Dataset entries:
....................

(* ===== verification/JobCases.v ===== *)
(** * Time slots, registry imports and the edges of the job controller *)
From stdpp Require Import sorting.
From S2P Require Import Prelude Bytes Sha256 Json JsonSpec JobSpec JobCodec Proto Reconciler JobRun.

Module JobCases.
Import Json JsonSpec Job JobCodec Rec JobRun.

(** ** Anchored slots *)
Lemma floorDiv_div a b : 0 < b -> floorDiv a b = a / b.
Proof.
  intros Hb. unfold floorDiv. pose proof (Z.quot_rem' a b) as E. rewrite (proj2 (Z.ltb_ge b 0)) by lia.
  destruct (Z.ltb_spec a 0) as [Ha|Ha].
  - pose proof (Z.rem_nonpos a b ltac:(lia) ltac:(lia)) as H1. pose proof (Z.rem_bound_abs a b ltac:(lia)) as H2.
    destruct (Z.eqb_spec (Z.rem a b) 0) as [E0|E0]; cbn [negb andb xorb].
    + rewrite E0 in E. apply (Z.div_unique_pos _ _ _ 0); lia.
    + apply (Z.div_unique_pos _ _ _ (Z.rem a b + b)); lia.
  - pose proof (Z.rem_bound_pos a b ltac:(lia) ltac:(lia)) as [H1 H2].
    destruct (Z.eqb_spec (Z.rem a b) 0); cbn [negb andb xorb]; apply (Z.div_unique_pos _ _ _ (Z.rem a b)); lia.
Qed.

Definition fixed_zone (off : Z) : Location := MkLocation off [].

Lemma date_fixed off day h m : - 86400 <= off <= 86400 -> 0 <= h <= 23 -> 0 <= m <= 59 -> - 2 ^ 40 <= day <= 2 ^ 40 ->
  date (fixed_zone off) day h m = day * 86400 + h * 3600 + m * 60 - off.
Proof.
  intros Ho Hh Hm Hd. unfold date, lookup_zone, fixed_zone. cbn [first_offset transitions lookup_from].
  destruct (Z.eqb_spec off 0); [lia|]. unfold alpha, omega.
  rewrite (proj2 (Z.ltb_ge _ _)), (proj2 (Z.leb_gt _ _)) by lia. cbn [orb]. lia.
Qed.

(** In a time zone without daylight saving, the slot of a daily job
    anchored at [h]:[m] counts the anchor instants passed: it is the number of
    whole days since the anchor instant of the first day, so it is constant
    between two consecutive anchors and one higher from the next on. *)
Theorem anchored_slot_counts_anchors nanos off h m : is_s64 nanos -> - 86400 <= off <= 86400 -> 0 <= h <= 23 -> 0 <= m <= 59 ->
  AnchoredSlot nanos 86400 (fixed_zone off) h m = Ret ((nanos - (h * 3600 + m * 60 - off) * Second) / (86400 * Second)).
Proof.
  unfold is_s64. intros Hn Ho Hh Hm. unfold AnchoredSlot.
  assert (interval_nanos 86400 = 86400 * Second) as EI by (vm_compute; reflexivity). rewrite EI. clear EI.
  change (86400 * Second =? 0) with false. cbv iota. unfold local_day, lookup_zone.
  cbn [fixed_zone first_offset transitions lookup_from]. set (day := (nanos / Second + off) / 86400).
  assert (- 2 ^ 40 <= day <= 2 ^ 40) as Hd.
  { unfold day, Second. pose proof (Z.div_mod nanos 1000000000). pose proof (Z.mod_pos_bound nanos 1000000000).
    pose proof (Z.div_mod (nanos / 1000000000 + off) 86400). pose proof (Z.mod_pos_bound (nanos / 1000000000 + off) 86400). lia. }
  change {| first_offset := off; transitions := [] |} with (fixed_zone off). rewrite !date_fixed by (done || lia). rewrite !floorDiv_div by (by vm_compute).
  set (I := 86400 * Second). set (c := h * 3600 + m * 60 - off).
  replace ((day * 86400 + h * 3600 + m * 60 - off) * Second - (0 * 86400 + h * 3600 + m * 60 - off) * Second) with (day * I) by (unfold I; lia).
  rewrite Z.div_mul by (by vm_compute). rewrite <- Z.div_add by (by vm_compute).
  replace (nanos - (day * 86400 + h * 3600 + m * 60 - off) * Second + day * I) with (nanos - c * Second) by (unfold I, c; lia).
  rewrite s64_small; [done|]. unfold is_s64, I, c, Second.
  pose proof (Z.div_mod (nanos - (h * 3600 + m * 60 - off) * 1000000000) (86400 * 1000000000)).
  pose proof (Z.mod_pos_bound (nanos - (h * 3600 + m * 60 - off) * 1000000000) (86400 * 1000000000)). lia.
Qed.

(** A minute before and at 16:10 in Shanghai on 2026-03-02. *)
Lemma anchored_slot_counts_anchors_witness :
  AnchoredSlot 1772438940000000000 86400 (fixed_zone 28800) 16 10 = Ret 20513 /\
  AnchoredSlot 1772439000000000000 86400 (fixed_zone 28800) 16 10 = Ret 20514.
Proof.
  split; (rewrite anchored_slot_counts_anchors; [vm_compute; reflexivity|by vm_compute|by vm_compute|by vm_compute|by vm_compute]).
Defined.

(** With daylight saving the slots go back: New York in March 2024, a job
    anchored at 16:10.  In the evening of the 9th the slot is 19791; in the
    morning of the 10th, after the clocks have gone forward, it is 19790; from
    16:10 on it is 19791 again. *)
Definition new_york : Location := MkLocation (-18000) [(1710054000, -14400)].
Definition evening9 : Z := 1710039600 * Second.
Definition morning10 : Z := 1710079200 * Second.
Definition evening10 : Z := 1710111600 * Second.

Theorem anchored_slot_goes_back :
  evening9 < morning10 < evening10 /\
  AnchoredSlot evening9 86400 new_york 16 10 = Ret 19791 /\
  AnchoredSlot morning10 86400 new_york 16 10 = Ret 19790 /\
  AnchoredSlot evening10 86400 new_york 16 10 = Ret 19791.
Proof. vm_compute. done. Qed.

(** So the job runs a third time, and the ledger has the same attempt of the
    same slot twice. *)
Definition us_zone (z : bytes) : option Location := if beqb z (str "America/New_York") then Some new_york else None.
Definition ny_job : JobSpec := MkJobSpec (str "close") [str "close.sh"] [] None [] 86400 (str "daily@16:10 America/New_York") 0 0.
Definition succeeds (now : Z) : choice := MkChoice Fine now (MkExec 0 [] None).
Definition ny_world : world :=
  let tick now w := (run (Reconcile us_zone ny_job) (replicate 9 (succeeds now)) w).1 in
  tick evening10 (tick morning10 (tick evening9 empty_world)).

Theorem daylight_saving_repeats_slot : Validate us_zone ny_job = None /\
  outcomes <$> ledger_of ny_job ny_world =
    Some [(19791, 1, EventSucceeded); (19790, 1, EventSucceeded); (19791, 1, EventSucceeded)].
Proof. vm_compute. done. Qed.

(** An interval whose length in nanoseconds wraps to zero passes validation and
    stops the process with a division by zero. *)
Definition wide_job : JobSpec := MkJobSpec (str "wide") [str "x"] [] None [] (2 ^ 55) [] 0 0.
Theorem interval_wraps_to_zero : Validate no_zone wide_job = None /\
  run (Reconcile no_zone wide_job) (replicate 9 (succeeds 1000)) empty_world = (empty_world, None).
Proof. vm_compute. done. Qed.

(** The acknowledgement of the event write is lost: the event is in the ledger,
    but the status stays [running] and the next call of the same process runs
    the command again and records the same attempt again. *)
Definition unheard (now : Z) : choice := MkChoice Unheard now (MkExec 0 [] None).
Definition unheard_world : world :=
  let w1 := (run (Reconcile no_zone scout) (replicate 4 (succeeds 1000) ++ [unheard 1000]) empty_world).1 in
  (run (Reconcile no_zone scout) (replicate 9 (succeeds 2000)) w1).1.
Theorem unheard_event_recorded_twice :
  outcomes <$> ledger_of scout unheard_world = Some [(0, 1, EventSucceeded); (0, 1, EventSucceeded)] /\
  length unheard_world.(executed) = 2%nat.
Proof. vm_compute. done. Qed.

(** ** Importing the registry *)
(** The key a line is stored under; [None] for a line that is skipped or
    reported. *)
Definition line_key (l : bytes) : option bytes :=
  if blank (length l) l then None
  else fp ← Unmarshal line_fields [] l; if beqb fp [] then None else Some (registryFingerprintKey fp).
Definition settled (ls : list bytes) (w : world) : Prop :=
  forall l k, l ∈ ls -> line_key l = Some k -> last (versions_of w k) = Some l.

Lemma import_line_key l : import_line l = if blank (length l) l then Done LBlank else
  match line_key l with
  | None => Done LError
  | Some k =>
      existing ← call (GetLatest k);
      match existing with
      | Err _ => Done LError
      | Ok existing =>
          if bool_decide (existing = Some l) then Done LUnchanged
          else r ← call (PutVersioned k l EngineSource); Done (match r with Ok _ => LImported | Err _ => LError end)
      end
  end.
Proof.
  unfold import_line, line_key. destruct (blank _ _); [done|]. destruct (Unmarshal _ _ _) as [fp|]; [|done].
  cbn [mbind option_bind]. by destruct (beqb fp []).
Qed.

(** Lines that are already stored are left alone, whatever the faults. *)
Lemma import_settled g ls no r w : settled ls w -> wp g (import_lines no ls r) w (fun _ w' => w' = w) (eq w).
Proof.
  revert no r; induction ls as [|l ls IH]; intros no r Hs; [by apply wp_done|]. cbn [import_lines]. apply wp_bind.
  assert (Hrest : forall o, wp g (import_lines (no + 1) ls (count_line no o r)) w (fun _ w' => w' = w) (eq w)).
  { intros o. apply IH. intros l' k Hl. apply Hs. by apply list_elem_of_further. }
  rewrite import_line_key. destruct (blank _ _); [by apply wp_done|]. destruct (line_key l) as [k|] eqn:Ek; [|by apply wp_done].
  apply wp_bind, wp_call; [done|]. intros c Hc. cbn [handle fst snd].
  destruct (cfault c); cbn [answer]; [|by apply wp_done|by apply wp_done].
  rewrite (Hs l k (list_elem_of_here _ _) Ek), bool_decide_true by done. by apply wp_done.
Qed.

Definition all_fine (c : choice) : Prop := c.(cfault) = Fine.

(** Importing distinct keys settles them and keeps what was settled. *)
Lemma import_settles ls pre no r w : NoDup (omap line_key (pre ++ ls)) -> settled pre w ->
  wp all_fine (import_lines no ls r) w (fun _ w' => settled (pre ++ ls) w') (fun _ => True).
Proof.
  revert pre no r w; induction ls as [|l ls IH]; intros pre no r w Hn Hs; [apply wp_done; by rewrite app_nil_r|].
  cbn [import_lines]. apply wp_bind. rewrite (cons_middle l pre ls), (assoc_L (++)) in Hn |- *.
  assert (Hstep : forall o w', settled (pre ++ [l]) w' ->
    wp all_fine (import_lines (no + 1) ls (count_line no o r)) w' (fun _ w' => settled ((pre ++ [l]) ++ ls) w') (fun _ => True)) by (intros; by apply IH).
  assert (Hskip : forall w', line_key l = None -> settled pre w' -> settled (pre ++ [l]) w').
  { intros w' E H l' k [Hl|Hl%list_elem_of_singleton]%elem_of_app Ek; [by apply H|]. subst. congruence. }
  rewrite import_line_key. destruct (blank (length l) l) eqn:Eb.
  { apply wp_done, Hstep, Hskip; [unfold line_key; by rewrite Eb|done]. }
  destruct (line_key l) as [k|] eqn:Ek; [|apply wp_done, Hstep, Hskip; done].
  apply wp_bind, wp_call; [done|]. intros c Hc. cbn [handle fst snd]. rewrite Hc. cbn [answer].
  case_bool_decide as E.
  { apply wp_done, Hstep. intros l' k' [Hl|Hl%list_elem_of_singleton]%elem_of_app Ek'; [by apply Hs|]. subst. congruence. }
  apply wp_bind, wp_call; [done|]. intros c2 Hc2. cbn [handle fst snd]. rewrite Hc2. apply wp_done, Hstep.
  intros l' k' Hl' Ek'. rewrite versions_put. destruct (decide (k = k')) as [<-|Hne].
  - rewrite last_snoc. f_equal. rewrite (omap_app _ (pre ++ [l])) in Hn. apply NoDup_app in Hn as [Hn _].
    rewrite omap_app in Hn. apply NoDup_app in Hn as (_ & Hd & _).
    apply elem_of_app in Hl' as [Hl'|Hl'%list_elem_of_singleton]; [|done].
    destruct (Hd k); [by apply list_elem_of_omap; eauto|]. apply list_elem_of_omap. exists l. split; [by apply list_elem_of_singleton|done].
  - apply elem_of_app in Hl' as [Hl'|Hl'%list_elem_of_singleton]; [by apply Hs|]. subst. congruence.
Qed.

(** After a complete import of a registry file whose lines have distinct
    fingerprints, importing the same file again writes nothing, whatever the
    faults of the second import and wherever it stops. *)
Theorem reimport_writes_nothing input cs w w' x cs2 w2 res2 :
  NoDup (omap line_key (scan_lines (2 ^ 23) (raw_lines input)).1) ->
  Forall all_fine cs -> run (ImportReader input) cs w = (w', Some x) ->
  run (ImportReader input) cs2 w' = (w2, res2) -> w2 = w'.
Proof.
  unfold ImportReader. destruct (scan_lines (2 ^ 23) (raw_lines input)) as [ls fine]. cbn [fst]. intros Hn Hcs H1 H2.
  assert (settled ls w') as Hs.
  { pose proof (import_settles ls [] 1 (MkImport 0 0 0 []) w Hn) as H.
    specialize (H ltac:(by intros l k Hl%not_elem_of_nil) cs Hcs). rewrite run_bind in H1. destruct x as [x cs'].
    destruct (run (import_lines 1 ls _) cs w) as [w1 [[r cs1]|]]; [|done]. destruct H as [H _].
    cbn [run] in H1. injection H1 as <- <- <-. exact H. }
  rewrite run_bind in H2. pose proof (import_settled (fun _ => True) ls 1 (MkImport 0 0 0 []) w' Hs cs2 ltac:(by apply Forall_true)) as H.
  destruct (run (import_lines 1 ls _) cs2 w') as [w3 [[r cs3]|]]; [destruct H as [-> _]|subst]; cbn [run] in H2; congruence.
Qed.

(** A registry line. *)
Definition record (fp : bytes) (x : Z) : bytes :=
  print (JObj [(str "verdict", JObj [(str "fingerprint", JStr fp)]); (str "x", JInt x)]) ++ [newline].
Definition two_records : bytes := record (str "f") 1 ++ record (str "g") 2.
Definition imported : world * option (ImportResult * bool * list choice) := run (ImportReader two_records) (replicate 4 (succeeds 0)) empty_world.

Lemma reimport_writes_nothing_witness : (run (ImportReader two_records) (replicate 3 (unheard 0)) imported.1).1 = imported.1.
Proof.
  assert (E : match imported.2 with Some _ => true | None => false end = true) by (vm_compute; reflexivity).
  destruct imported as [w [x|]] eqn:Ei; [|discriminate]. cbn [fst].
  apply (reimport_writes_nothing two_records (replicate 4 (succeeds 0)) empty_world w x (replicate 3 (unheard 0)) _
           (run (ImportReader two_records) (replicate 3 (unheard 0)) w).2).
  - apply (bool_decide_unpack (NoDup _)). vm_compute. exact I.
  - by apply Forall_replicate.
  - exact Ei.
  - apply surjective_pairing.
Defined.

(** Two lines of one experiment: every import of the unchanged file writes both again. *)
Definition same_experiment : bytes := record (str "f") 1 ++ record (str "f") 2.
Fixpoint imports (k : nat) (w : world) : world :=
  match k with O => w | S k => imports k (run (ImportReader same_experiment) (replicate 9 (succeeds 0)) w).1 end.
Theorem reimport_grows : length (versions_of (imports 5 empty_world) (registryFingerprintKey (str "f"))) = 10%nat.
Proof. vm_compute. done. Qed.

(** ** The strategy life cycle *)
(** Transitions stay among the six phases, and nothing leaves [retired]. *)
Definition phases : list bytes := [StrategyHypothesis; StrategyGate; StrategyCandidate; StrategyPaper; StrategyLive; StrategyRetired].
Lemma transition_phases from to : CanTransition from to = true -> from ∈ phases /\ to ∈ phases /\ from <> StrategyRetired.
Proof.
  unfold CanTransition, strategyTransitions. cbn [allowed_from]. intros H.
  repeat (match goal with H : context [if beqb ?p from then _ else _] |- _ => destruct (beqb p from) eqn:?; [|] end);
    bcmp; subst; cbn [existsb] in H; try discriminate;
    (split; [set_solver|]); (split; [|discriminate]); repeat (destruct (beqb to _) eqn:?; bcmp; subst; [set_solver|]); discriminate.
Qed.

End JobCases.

....................

The task:
Beginning with the line that has "assert (E : match" and ending with the line that has "(run (ImportReader two_records) (replicate 3 (unheard 0)) w).2).", set down the lines above exactly and include no others.

Solution to the problem:
  assert (E : match imported.2 with Some _ => true | None => false end = true) by (vm_compute; reflexivity).
  destruct imported as [w [x|]] eqn:Ei; [|discriminate]. cbn [fst].
  apply (reimport_writes_nothing two_records (replicate 4 (succeeds 0)) empty_world w x (replicate 3 (unheard 0)) _
           (run (ImportReader two_records) (replicate 3 (unheard 0)) w).2).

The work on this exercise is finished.